And then it hit me—the big idea, I mean. Why had that sub gone under? Why in the blankety-blank-blank had it picked just that time to go under? There was only one answer I could figure out. It was based on a Navy tradition about subs. The tradition was that no sub crossed the equator on the surface!

You hear that? You understand what I'm saying? I figured that sub had submerged because of the Navy tradition about submerging when it crossed the equator. And that meant that we were sitting right smack on the equator. I kept looking up at the stars and thinking about the equator and suddenly I let out a yell that was louder than any of the yells I'd let out that day, and some of 'em had been loud enough to kill fish in a radius of half a mile.

I figured I knew where we were, by looking at the stars and placing us at the equator. I got on my knees and shook those two guys with me and yelled at them until they understood what I was saying. I was telling them I'd figured out a group of islands we were near, and I grabbed one of those poles and used the flat ends for oars and made them take the others.

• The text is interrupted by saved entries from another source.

(** A command that reads. *)
Lemma redis_read {A} command (m : M redis string A) ans r o r' :
  (RedisUp → answers m) → reads m ans → redis_op command m r = (o, r') →
  (∀ u, hash_at u r' = hash_at u r) ∧
  match o with Ok a => ans r a | Err e => redis_failure e | Panic => False end.
Proof.
  intros Hup Hm Hr%redis_op_inv; [|done].
  assert (∀ o1, m r = (o1, r') → (∀ u, hash_at u r' = hash_at u r) ∧
    match o1 with Ok a => ans r a | Err _ => True | Panic => False end) as Hk.
  { intros o1 (_ & Eh & Ho)%Hm. split; [|done]. intros u. unfold hash_at, hash_of. by rewrite Eh. }
  destruct o as [a|e|]; [by destruct (Hk _ Hr)| |by destruct (Hk _ Hr)].
  destruct Hr as [Hf [msg Hr]]. by destruct (Hk _ Hr).
Qed.

(** A command that writes the hash of a cart. *)
Lemma redis_write command m user f r o r' :
  (RedisUp → answers m) → writes_hash m (cart_key user) f → redis_op command m r = (o, r') →
  others_same user r r' ∧
  match o with
  | Ok _ => hash_at user r' = f (hash_at user r)
  | Err e => redis_failure e ∧ (hash_at user r' = hash_at user r ∨ hash_at user r' = f (hash_at user r))
  | Panic => False
  end.
Proof.
  intros Hup Hm Hr%redis_op_inv; [|done].
  assert (∀ o1, m r = (o1, r') → others_same user r r' ∧
    match o1 with
    | Ok _ => hash_at user r' = f (hash_at user r)
    | Err _ => hash_at user r' = hash_at user r ∨ hash_at user r' = f (hash_at user r)
    | Panic => False end) as Hk.
  { intros o1 (_ & Eo & Ho)%Hm. split; [|done]. intros u Hu. apply Eo. by intros E%cart_key_inj. }
  destruct o as [a|e|]; [exact (Hk _ Hr)| |exact (Hk _ Hr)].
  destruct Hr as [Hf [msg Hr]]. by destruct (Hk _ Hr).
Qed.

And then we rowed. I don't know how fast we rowed but we had a wake, and I don't know how far we rowed, but by morning we saw land. We hadn't had the strength to raise our eyelids the night before, but hope is what did for us, and prayer didn't hinder any, I guess. When I said I knew there was land just ahead, they didn't know enough not to believe me, and that's what saved us.

"SO DON'T go knocking down tradition when I'm around," he said to me. "There's a bona fide case where tradition saved three lives."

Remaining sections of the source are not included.